The results were quite different than what the author predicted. National
consciousness among French high school students, although high, was not as
high as predicted. Nor was it as high as it was in Sweden. Sweden also had
an unexpectedly high degree of linguistic consciousness and the author
concludes that language is an important part of Swedish identity.  With
regard to minority languages, it was found, contrary to expectations, that
attitudes were by and large positive among young people in France but
somewhat negative (particularly towards Sami and Arabic) among young
Swedes. The hypothesis that within the EU and at the global level, the
French gain a positive sense of identity through divergence while the
Swedes achieve this through convergence was also rejected on the basis of
the survey results. Swedes were found to have quite a robust sense of
national consciousness. Young people in France felt that it was possible
to create a European identity more than young Swedes.  While students in
both France and Sweden rejected the idea of a single European language,
the proposal that English could play this role was viewed negatively by
the French and positively by the Swedish. Many of these findings point to
a gap between the attitudes and policies of the elite and the
intelligentsia versus in both France and Sweden. The finding that the
French generally have favorable attitudes towards English confirmed the
results of a previous study mentioned by the author, Flaitz 1988.

Chapter 9 concludes the book with a synthesis of the findings presented
and provides suggestions for future research.  The author notes that
language attitudes, like certain linguistic markers, could be age-graded.
Longitudinal studies of the way s in which language attitudes change as
people age would certainly complement this type of comparative case-study
approach. Finally, the author suggests that enlarging the number of
respondents beyond the 421 involved in the study, looking at other
variables such as sex, ethnicity, and location, and including other
countries would be logical ways to extend this research.

This book offers a very comprehensive look at language and national
identity in France and Sweden and provides a useful model for conducting
similar comparative analyses. One question that emerges from this research
is to what degree highly fluent foreigners are tolerated and the extent to
which this is a reflection of a certain type of national identity. The
Swedes, like the Japanese, often become highly suspect of outsiders who
master their language whereas the French seem delighted by the efforts of
foreigners to speak French. Finally, from a theoretical standpoint, it
would be very interesting to expand this analysis by examining the
semiotic processes that bear on language attitudes and ideologies such as
indexicality, fractal recursivity, and erasure (cf. Irvine and Gal 2000).

REFERENCES

Flaitz, J.  (1988) The Ideology of English: French Perceptions of English
as World Language.  Berlin/New York/Amsterdam: Mouton de Gruyter.

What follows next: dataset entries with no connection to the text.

(** The struct [{ T *items; int count; int capacity; }].  [items] lists the
    cells [0 .. count-1]; [count] is not stored. *)
Record da (T : Type) : Type := mkda { items : list T; capacity : Z }.

Arguments mkda {T} items capacity.
Arguments items {T} d.
Arguments capacity {T} d.

Definition count {T : Type} (a : da T) : Z := Z.of_nat (length (items a)).

Definition Samples : Type := da Sample.t.
Definition Centroids : Type := da Vector2.t.

(** ** [da_append]

    [realloc_ok n] tells whether [realloc] to [n] cells succeeds.  Doubling a
    capacity above [INT_MAX / 2] overflows a signed [int]; a failed [realloc]
    trips the [assert]. *)

Definition da_append {T : Type} (realloc_ok : Z -> bool)
    (array : da T) (item : T) : outcome (da T) :=
  if capacity array <=? count array then
    if negb (capacity array =? 0) && (INT_MAX <? capacity array * 2) then Undefined
    else
      let capacity' :=
        if capacity array =? 0 then INITIAL_CAPACITY else capacity array * 2 in
      if negb (realloc_ok capacity') then Aborted
      else if capacity' <=? count array then Undefined
      else Done (mkda (items array ++ [item]) capacity')
  else Done (mkda (items array ++ [item]) (capacity array)).

(** ** [get_random_float] and [generate_samples] *)

Section Generator.

(** [RAND_MAX] of the C library, the successive results of [rand()], and the
    allocator.  The position in the [rand] sequence is threaded through. *)
Variable RAND_MAX : Z.
Variable rand : nat -> Z.
Variable realloc_ok : Z -> bool.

Giles, H. (1979) "Ethnicity markers in speech."  In Social Markers in
Speech, K. R. Sherer and H. Giles (eds), 251-89.  Cambridge: Cambridge
University Press.

Giles, H., Mulac, A., Bradac, J. J. and Johnson, P. (1987).  "Speech
accommodation theory: The next decade and beyond."  In Communication
Yearbook.  Vol. 10.  Newbury Park: Sage.

Irvine, Judith and Susan Gal (2000). "Language Ideology and Linguistic
Differentiation." In Paul V. Kroskrity (ed.), Regimes of Language. Santa
Fe, NM: School of American Research. Press. Pp. 35-83.

ABOUT THE REVIEWER

Cecilia Cutler received her Ph.D. in linguistics from New York
University in May 2002.  Her interests include sociolinguistic
questions pertaining to language and identity, language ideologies,
and the dynamics of outgroup language use.